▸ **DATA SHOWN**:
● ● ●

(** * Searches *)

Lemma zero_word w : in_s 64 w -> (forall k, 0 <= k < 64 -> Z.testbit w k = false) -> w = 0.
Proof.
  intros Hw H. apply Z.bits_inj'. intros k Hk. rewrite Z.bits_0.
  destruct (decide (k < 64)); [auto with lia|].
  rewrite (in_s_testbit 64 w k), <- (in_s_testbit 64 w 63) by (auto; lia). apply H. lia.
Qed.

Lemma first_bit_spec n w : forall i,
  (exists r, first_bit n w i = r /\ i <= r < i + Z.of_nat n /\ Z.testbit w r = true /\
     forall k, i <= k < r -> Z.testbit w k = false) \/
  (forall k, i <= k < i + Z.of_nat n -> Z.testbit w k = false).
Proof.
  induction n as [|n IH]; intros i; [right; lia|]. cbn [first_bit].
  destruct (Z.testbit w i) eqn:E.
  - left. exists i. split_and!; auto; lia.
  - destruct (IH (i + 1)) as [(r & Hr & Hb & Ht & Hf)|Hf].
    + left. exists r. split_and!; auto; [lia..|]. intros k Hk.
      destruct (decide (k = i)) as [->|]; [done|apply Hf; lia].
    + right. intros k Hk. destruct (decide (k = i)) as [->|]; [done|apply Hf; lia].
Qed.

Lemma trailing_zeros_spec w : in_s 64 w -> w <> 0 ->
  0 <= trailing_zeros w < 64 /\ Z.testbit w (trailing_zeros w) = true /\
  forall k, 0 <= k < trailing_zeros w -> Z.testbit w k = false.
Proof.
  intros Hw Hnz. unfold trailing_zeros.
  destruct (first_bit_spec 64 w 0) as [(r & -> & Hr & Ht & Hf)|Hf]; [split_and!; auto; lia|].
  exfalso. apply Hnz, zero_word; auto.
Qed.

● ● ●

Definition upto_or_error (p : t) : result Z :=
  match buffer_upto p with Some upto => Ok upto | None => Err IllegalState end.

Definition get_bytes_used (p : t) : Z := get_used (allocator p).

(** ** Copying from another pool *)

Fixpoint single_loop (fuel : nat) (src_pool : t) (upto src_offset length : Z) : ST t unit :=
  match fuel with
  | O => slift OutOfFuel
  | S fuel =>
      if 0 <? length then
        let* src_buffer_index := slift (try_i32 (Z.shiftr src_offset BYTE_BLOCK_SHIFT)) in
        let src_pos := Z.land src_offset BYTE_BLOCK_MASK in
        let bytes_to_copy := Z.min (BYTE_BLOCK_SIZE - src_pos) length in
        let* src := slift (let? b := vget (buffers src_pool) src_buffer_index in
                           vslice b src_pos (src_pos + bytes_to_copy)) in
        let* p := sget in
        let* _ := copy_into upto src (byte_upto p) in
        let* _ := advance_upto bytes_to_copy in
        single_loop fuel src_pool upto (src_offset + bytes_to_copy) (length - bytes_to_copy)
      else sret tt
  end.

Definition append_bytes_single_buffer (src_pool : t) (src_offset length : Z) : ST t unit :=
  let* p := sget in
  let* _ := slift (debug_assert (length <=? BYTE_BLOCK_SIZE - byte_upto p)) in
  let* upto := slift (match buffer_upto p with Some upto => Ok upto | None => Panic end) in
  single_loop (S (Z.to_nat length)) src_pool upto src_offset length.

● ● ●

▸ **WHAT YOU ARE ASKED TO DO**:
Within the listing above, give again exactly every line from the line with "Err IllegalState end." through the line with "let* _ := advance_upto", both included, and no other line.

▸ **WRITTEN SOLUTION**:
  match buffer_upto p with Some upto => Ok upto | None => Err IllegalState end.

Definition get_bytes_used (p : t) : Z := get_used (allocator p).

(** ** Copying from another pool *)

Fixpoint single_loop (fuel : nat) (src_pool : t) (upto src_offset length : Z) : ST t unit :=
  match fuel with
  | O => slift OutOfFuel
  | S fuel =>
      if 0 <? length then
        let* src_buffer_index := slift (try_i32 (Z.shiftr src_offset BYTE_BLOCK_SHIFT)) in
        let src_pos := Z.land src_offset BYTE_BLOCK_MASK in
        let bytes_to_copy := Z.min (BYTE_BLOCK_SIZE - src_pos) length in
        let* src := slift (let? b := vget (buffers src_pool) src_buffer_index in
                           vslice b src_pos (src_pos + bytes_to_copy)) in
        let* p := sget in
        let* _ := copy_into upto src (byte_upto p) in
        let* _ := advance_upto bytes_to_copy in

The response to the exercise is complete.